Trading in MarchFirst's stock, which had slumped to 16 cents from a 52-week high of $42.63, was suspended by Nasdaq after the company refused to comment on reports that it was laying off half of its 7,000 workforce.
A few days earlier, Boston-based rival Viant announced the closure of three offices and 210 job cuts. Xpedior all but threw in the towel, laying off half its employees and closing four unprofitable offices. It is now seeking a buyer for all or part of its operations.
"These small niche players are losing market share fast," says Mr Stephen McClellan, global services analyst at Merrill Lynch.

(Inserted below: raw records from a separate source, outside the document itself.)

(** The transfer a segment message addresses. *)
Lemma active_transfer e wl :
  inv (e, wl) → state e = TransferState.kActive ∨ state e = TransferState.kCompleted →
  transfer_wf max_width e.
Proof. intros [[] _] [Hst|Hst]; simpl in *; rewrite Hst in *; tauto. Qed.

Lemma updateGrant_state e : state (updateGrant max_width e) = state e.
Proof. unfold updateGrant. destruct (narrow max_width); [done|].
by destruct (while_upto _ _ _ _) as [[? ?] ?]. Qed.
Lemma accept_state o n e : state (accept_segment max_width o n e) = state e.
Proof. unfold accept_segment. destruct (narrow max_width); [done|]. by destruct (slide _ _). Qed.

(** The new segment of an active transfer, once the sink has taken it. *)
Lemma accept_inv e w w' log index payload :
  inv (e, (w, log)) → state e = TransferState.kActive →
  contiguous_count e ≤ index < granted_end e →
  (narrow max_width = true → index = contiguous_count e) → ¬ received e index →
  zlen payload = segment_bytes (setup e) index →
  arrived (segment_with (setup_session_id (setup e)) index payload) →
  let e' := updateGrant max_width (accept_segment max_width (index - contiguous_count e)
            (zlen payload) e) in
  let log' := log ++ [ESegment (segment_offset (setup e) index) payload true] in
  if contiguous_count e' =? segment_count e'
  then inv (set_state TransferState.kCompleted e', (w', log' ++ [EComplete]))
  else inv (e', (w', log')).
Proof.
  intros Hinv Hact Hi Hidx Hnew Hlen Harr. pose proof (active_transfer _ _ Hinv (or_introl Hact)) as Htwf.
  destruct Hinv as ([Hw1 Hw2 Hw3 Hw4 Hw5 _] & (m & Hm & Hag) & Hv). simpl in *. rewrite Hlen.
  destruct (accept_segment_spec max_width index e) as (Ht' & Hc' & Hst' & Hs' & _ & _ & Hrec);
    try done; [lia|].
  unfold agrees in Hag. rewrite Hact in Hag. destruct Hag as (ds & -> & Hds).
  pose proof (delivered_accept _ _ _ _ _ _ (twf_setup _ _ Htwf) Hs' Hrec Hnew Hlen
    Harr Hds) as Hds'.
  set (e' := updateGrant _ _) in *.
  assert (Hm' : monitor (log ++ [ESegment (segment_offset (setup e) index) payload true]) =
    Some (Open (info_of (setup e))
            (ds ++ [(segment_offset (setup e) index, payload)])))
    by by rewrite monitor_snoc, Hm.
  pose proof (twf_narrow _ _ Ht') as Hnar.
  assert (Hv' : vouched (log ++ [ESegment (segment_offset (setup e) index) payload true]))
    by by apply vouched_other.
  destruct (Z.eqb_spec (contiguous_count e') (segment_count e')) as [Hall|Hmore].
  - split; [split; simpl; rewrite ?Hc'; try done; [by intros []%Hnar|by split; [destruct Ht'; split|]]|].
    split; [|by apply vouched_other]. exists (Done (info_of (setup e'))
      (ds ++ [(segment_offset (setup e) index, payload)])). rewrite <- Hs' in *. split.
    + simpl. rewrite monitor_snoc, Hm'. simpl. rewrite bool_decide_eq_true_2; [done|].
      by apply (delivered_complete arrived max_width).
    + by eexists.
  - split; [split; simpl; rewrite ?Hc', ?Hst', ?Hact; try done; [by intros []%Hnar|]|].
    + split; [done|]. destruct Ht'. lia.
    + split; [|done]. eexists. split; [exact Hm'|]. unfold agrees. cbn [fst]. rewrite Hst', Hact, Hs'. eauto.
Qed.

Lemma inv_refused offset payload e w w' log :
  state e = TransferState.kActive →
  inv (e, (w, log)) → inv (e, (w', log ++ [ESegment offset payload false])).
Proof.
  intros Hact (Hwf & (m & Hm & Hag) & Hv). split; [done|]. split; [|by apply vouched_other].
  exists m. split; [|done]. simpl in *. unfold agrees in Hag. rewrite Hact in Hag.
  destruct Hag as (ds & -> & _).
  by rewrite monitor_snoc, Hm.
Qed.

Lemma handleSegment_inv message now s :
  (∀ h, decodeSegmentHeaderKnownType message = Some h →
     arrived (segment_with (seg_session_id h) (segment_index h)
       (drop (Z.to_nat kSegmentHeaderSize) message))) →
  inv s → wp (handleSegment max_width message now) s (λ _, inv).
Proof.
  destruct s as [e [w log]]. intros Harr Hinv. apply wp_bind, wp_engine. simpl.
  destruct (decodeSegmentHeaderKnownType message) as [[session index]|]; [simpl|done].
  specialize (Harr _ eq_refl). simpl in Harr.
  destruct (_ || _) eqn:Hguard; [done|].
  apply orb_false_iff in Hguard as [Hguard Hcount].
  apply orb_false_iff in Hguard as [Hst ->%negb_false_iff%Z.eqb_eq].
  destruct (zlen _ =? _) eqn:Hsize; [simpl|done]. apply Z.eqb_eq in Hsize.
  apply wp_bind, wp_update.
  set (e1 := (if index <? granted_end e then _ else _) e).
  assert (He1 : inv (e1, (w, log))).
  { unfold e1. destruct (_ <? _); [by apply inv_last_activity|done]. }
  assert (Heq : config e1 = config e ∧ state e1 = state e ∧ setup e1 = setup e ∧
    segment_count e1 = segment_count e ∧ contiguous_count e1 = contiguous_count e ∧
    next_object_offset e1 = next_object_offset e ∧
    granted_end e1 = granted_end e ∧ receive_bitmap e1 = receive_bitmap e)
    by (unfold e1; by destruct (_ <? _)).
  destruct Heq as (Hcfg & Hst1 & Hset & Hcnt & Hcon & Hoff & Hgr & Hbm).
  rewrite <- ?Hcfg, <- ?Hst1, <- ?Hset, <- ?Hcnt, <- ?Hcon, <- ?Hoff, <- ?Hgr, <- ?Hbm in *.
  clearbody e1. clear Hinv Hcfg Hst1 Hset Hcnt Hcon Hoff Hgr Hbm e. rename e1 into e.
  apply Z.leb_gt in Hcount.
  assert (Hstate : state e = TransferState.kActive ∨ state e = TransferState.kCompleted)
    by (apply andb_false_iff in Hst as [Hst|Hst]; apply negb_false_iff, bool_decide_eq_true in Hst;
        auto).
  clear Hst. pose proof (active_transfer _ _ He1 Hstate) as Htwf.
  destruct (Z.ltb_spec index (contiguous_count e)); [by apply sendAck_inv|].
  case_bool_decide as Hdone; [by apply sendAck_inv|]. destruct Hstate as [Hact|?]; [|done].
  destruct (Z.leb_spec (granted_end e) index); [by apply sendAck_inv; [|left]|]. simpl.
  fold (duplicate max_width e index). destruct (duplicate max_width e index) eqn:Hdup; [by apply
    sendAck_inv; [|left]|].
  destruct (fresh_segment max_width e index) as (Hidx & Hnew & -> & ->);
    [done|apply He1|done|lia|done|].
  apply wp_bind, wp_call. intros [] w'; simpl.
  2: by apply wp_bind; eapply wp_mono; [by eapply fail_inv, inv_refused|].
  apply wp_bind, wp_update, wp_bind, wp_update, wp_bind, wp_engine.
  pose proof (λ w', accept_inv e w w' log index _ He1 Hact (conj H H0) Hidx Hnew Hsize Harr) as Haccept.
  cbn [fst]. set (e' := updateGrant _ _) in *. apply wp_bind. cbv zeta in Haccept.
  destruct (contiguous_count e' =? segment_count e').
  - apply wp_bind, wp_update, wp_call. intros [] w''. by apply sendAck_inv; [|right].
  - apply wp_ret, sendAck_inv; [done|]. left. cbn [fst]. unfold e'. by rewrite updateGrant_state, accept_state.
Qed.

"One wonders what their endgame is. Most are selling below their cash-per-share value because there is nowhere for them to go except down," he says.
Macroeconomics were not the only factor behind the Net consultancies' fall from grace. Many took contracts that were too small to interest their larger rivals.
One software and services analyst recalled the head of one Net consultancy boasting about a $1 million deal he had won. "Later, one of his colleagues said to me: `You do realise he is exaggerating'."
The Big Five consultancies, which were caught napping when the Net consultancies burst on to the scene, now find it hard to contain their glee.
"We have received several approaches by these companies, offering to be bought," says Ms Cathleen Benko, global e-business practice leader at Deloitte Consulting. "We would be happy to consider it, but they have yet to give us a compelling reason to do so." Rumours of the death of small e-business consultancies have been greatly exaggerated, says Mr Laurence Holt, chairman of Quidnunc, a privately owned software and consultancy business with $30 million in revenues and offices in London, New York and San Francisco. Last year, Quidnunc reduced its 250 staff by 20 per cent and made its first loss in 13 years of business.
However, the company is financially sound. In November it raised $15 million in venture capital funding, is currently winning business and expects to return to profitability in the second quarter. Unlike the US-based Net consultancies, Quidnunc earns more than half its revenues in London, which has yet to feel the cold wind of the North American downturn. More importantly, Quidnunc has already weathered the recession of 1991.
"The Net consultancies were children of their age," Mr Holt says. "They were born in the middle of a boom, so they didn't build their business to withstand a downturn."
Whatever the fate of the consultancies, Mr Holt believes they have fundamentally changed the industry. "There was a reason these start-ups were able to enter the consulting market," he says. "The Big Five have had to become more agile, changing their skills and culture in the process."
Deloitte's Ms Benko sees one big benefit for her industry. "They made consulting cool."